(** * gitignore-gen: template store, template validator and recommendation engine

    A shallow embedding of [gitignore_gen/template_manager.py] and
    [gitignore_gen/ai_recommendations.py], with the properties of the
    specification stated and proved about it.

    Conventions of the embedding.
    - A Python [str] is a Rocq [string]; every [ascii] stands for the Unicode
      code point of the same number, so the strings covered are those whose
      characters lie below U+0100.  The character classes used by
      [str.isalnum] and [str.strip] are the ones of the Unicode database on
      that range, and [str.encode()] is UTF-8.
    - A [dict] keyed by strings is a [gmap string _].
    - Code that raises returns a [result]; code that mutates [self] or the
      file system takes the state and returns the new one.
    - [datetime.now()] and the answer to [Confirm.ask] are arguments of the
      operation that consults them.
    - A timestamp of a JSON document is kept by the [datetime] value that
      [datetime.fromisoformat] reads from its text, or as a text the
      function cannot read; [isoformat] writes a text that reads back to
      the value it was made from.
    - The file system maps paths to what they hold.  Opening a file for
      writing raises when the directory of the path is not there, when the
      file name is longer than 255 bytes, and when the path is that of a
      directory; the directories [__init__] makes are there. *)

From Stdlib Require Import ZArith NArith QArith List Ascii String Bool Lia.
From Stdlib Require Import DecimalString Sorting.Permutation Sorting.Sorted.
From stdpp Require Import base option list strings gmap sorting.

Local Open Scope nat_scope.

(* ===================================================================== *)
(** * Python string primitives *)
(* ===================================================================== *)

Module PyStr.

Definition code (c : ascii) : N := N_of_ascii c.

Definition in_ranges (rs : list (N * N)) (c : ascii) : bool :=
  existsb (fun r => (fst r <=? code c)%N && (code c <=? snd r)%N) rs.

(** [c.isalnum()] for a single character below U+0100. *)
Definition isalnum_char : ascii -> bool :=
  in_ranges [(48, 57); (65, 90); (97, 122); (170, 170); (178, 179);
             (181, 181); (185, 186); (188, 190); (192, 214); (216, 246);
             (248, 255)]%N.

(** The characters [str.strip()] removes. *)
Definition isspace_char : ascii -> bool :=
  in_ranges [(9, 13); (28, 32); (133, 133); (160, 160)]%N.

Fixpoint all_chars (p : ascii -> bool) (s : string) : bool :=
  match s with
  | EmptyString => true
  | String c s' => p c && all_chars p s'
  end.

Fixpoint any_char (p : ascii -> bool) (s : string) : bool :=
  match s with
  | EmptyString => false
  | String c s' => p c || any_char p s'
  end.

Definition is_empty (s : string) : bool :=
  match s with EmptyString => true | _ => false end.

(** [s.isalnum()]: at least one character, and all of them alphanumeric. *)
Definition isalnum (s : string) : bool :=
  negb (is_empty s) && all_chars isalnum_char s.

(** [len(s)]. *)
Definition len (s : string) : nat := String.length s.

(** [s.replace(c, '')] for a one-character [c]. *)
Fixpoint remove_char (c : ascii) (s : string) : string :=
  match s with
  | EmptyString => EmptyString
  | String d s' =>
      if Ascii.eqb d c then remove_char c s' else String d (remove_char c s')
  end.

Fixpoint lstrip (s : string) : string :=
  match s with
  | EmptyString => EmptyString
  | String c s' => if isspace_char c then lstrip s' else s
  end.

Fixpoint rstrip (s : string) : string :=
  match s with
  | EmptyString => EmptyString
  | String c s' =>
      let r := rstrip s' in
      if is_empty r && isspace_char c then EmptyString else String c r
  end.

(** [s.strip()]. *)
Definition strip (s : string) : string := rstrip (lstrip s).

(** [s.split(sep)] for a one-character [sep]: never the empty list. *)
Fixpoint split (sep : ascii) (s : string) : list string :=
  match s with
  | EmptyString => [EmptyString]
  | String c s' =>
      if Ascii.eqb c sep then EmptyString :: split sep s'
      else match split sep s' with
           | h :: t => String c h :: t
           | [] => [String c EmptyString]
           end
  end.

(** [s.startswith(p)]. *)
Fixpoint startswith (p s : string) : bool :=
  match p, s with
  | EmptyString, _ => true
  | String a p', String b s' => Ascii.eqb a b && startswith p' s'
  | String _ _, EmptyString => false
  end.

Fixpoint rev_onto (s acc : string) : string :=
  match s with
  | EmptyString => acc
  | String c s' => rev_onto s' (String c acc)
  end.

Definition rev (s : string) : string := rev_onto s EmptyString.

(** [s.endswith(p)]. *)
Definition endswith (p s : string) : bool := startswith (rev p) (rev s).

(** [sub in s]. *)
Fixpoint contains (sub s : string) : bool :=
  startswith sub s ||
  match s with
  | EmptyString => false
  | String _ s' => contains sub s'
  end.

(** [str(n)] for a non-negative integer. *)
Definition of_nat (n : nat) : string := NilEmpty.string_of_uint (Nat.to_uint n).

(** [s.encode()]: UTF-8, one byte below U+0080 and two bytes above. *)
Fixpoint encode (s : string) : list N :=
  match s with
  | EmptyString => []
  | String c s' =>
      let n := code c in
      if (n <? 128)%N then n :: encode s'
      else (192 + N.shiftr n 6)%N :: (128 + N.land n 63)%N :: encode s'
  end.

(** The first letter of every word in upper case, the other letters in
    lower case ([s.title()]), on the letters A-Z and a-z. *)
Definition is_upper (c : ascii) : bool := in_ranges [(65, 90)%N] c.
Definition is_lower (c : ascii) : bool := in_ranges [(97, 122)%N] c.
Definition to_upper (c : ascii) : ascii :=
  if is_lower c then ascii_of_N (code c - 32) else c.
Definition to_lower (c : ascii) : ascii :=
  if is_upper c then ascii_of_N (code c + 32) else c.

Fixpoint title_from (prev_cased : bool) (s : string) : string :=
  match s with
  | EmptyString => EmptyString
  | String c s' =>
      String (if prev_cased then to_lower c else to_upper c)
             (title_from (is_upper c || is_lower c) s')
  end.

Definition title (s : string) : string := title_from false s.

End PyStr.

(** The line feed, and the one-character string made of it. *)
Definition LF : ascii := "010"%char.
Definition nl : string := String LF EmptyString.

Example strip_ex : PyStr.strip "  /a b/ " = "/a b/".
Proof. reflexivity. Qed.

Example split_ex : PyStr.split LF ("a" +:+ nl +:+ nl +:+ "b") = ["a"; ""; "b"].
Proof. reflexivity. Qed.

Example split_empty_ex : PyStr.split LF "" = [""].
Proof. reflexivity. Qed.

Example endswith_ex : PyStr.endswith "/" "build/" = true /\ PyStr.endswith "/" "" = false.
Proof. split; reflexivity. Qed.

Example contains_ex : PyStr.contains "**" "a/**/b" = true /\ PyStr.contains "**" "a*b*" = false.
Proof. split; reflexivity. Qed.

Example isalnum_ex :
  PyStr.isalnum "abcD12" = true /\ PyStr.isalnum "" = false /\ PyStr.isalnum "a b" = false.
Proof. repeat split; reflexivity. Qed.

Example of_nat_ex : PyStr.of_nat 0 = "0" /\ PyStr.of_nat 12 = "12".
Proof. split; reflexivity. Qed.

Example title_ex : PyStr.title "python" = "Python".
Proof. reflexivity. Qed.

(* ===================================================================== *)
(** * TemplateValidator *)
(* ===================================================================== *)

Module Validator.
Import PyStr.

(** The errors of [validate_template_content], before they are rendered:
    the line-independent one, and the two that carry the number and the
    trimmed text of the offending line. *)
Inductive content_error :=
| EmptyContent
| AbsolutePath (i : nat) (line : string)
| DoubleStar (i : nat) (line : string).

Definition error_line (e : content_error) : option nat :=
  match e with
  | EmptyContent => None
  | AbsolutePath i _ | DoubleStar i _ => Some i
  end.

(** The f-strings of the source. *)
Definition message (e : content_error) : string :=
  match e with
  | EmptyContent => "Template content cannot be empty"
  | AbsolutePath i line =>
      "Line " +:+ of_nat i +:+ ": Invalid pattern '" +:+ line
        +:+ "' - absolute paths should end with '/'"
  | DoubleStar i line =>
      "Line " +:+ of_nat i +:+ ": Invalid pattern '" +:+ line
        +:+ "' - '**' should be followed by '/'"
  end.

▶ _Problem statement_
Copy out each line of the entries where the word "should" is found.

▶ _Answer to this task_
        +:+ "' - absolute paths should end with '/'"
        +:+ "' - '**' should be followed by '/'"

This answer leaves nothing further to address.